Stored data
(** C3, amended: for every deck and owner, when the primary write fails or
    exceeds its deadline, then: if the durable-local tier is usable (a
    browser context whose [local_projects] item is absent or a list and
    accepts the write), [createProject] returns the id [local_] followed by
    the current instant and the record, with that id, deck and owner, is
    appended to the durable-local tier; and, provided no earlier record of
    that tier carries the same id, a subsequent [getProject] of that id
    returns that record without consulting the document database. If the
    tier is not usable, [createProject] throws and stores nothing. *)
Theorem createProject_degrades_to_local (w : World) (userId title prompt : string)
    (deck : gmap string json) (type : ProjectType)
    (addDoc_ : Net string) (updateDoc_ : Net unit) (error : JsError) :
  writeError addDoc_ = Some error ->
  let r := createProject w userId title prompt (JObj deck) type addDoc_ updateDoc_ in
  let fallbackId := "local_" ++ pretty (now w) in
  (localTierUsable w = true ->
   r.2 = Return fallbackId
   /\ Js.startsWith "local_" fallbackId = true
   /\ exists record,
        localProjects r.1
          = Item ((jsonProject <$> storedLocalProjects w) ++ [record])%list
        /\ Project.id record = fallbackId
        /\ Project.slideData record = JObj deck
        /\ Project.userId record = userId
        /\ ((forall p, p ∈ storedLocalProjects w -> Project.id p <> fallbackId) ->
            forall getDoc_, getProject r.1 fallbackId getDoc_ = Return (Some record)))
  /\ (localTierUsable w = false ->
      r = (w, Throw (surfacedCreateError error))).
Proof.
  intros He r fallbackId. subst r.
  unfold createProject. rewrite (createProject_try_fails _ _ _ _ _ _ _ _ _ He).
  split.
  - intros Hu. unfold localTierUsable in Hu.
    apply andb_prop in Hu as [Hu Hr]. apply andb_prop in Hu as [Hw Hwr].
    unfold createProject_catch. rewrite Hw.
    destruct (derivedFields_object deck) as (d & n & ->).
    fold fallbackId.
    set (lp := Project.mk fallbackId userId title (Some d) prompt (JObj deck) (Some n)
                 type (TDate (now w)) (TDate (now w)) true false).
    assert (readLocalProjects w = Return (storedLocalProjects w)) as ->.
    { unfold readLocalProjects, storedLocalProjects.
      destruct (localProjects w); [reflexivity | discriminate Hr | reflexivity]. }
    unfold writeLocalProjects. rewrite Hwr. cbn [fst snd].
    split; [reflexivity|]. split; [apply local_prefix|].
    exists (jsonProject lp).
    split; [cbn; rewrite fmap_app; reflexivity|].
    split; [reflexivity|]. split; [reflexivity|]. split; [reflexivity|].
    intros Hfresh getDoc_. unfold getProject.
    assert (Js.startsWith "local_" fallbackId = true) as -> by apply local_prefix.
    cbn [hasWindow set_localProjects andb]. rewrite Hw.
    cbn [readLocalProjects localProjects set_localProjects].
    rewrite fmap_app. cbn [fmap list_fmap].
    rewrite find_appended; [reflexivity | | reflexivity].
    intros p Hp. apply list_elem_of_fmap in Hp as (q & -> & Hq).
    rewrite jsonProject_id. apply Hfresh, Hq.
  - intros Hu. apply createProject_catch_unusable, Hu.
Qed.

Problem to work on: Print exactly the lines from the one containing "split; [reflexivity|]. split; [reflexivity|]." through the last line of the records above, both included.

Result below:
    split; [reflexivity|]. split; [reflexivity|]. split; [reflexivity|].
    intros Hfresh getDoc_. unfold getProject.
    assert (Js.startsWith "local_" fallbackId = true) as -> by apply local_prefix.
    cbn [hasWindow set_localProjects andb]. rewrite Hw.
    cbn [readLocalProjects localProjects set_localProjects].
    rewrite fmap_app. cbn [fmap list_fmap].
    rewrite find_appended; [reflexivity | | reflexivity].
    intros p Hp. apply list_elem_of_fmap in Hp as (q & -> & Hq).
    rewrite jsonProject_id. apply Hfresh, Hq.
  - intros Hu. apply createProject_catch_unusable, Hu.
Qed.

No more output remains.